Nowadays the authorities are blaming the coronavirus pandemic for the inflation: disruptions in supply chains, labor shortages, and so on. They need a narrative that allows them to keep printing money and to forestall panic. But the ever-increasing inflation means that the panic sooner or later will come, and with it a great deal of suffering and social unrest.
One of the best aspects of Fergusson’s book is that he includes extracts of diaries of people going through the hyperinflations in Germany and also in Austria, which suffered its own version at around the same time. The following was written by Frau Eisenmenger, an Austrian housewife, on January 2, 1924:
All who were not clever enough to hoard the forbidden stable currencies or gold have suffered losses. We belong to the new poor. The middle class has been reduced to the proletariat. More fighting—daily, repeated, exasperated, demoralizing, offensive and defensive fighting of man against man. I feel that my strength is deserting me. I cannot go on.
If you’re a normal middle-class person, what kinds of events would cause you to write such words?
Frau Eisenmenger refers to those “clever enough to hoard the forbidden stable currencies or gold.” These were the ones who, by defying the orders of their own government, were able to put by savings that enabled them to survive the impending collapse. When the U.S. dollar collapses, what other currencies will be “stable” enough to protect one’s savings? Almost all currencies are now backed by U.S. dollars more than by gold; if the dollar falls then so will these currencies to a greater or lesser extent.
That leaves gold itself, and its cousin, silver, the “poor man’s gold,” which has been a monetary metal for longer than gold has. These metals will be money when all the paper and digital currencies succumb to the impending inflationary and hyperinflationary turmoil.
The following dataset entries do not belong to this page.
(** The code for leading and trailing zeros does not count: leading zeros of any word
    are 64, trailing zeros 63, and 127 for zero.  A branch that means to skip a step of the
    count skips one instruction of the two, and the jump over the case of zero goes to the
    next instruction. *)
Theorem bit_counts_wrong n slots m r id v :
  slots_ok slots → represents slots m r → is_Some (slots !! id) → operand_ok slots v →
  achieves slots m r (lower_unaryop slots Clz (Register id) v) id 64 ∧
  achieves slots m r (lower_unaryop slots Ctz (Register id) v) id
    (if @eval _ (word_machine n) r v =? 0 then 127 else 63) ∧
  (@eval _ (word_machine n) r v = 1 → try_fold_unaryop Clz 1 = Some 63 ∧ try_fold_unaryop Ctz 1 = Some 0).
Proof.
  intros Hs Hm Hid Hv. split; [|split; [|by intros _; vm_compute]].
  - apply (operand_result n); try done. intros m1 _. apply clz_value.
  - apply (operand_result n); try done. intros m1 V. apply ctz_value; [apply as_i64_range|done].
Qed.

Lemma bit_counts_wrong_witness :
  achieves two_slots frame_machine ∅ (lower_unaryop two_slots Ctz (Register 1) (Immediate 8)) 1 63.
Proof.
  destruct (bit_counts_wrong {| nan64 := 0; nan32 := 0 |} two_slots frame_machine ∅ 1 (Immediate 8))
    as (_ & H & _);
    [apply two_slots_ok|apply frame_machine_represents|by eexists|by unfold operand_ok, is_i64|exact H].
Defined.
Those who are “clever enough” will be acquiring them now, while they still can.
This is my main takeaway from a second reading of When Money Dies, and I wanted to share that with you, dear reader, in the hope that you may benefit from it. The book itself is well worth a read. The apostle Paul informs us that the love of money is the root of all evil. That may be so, but When Money Dies shows us that if we don’t love money well enough to preserve its value, then great evil surely follows.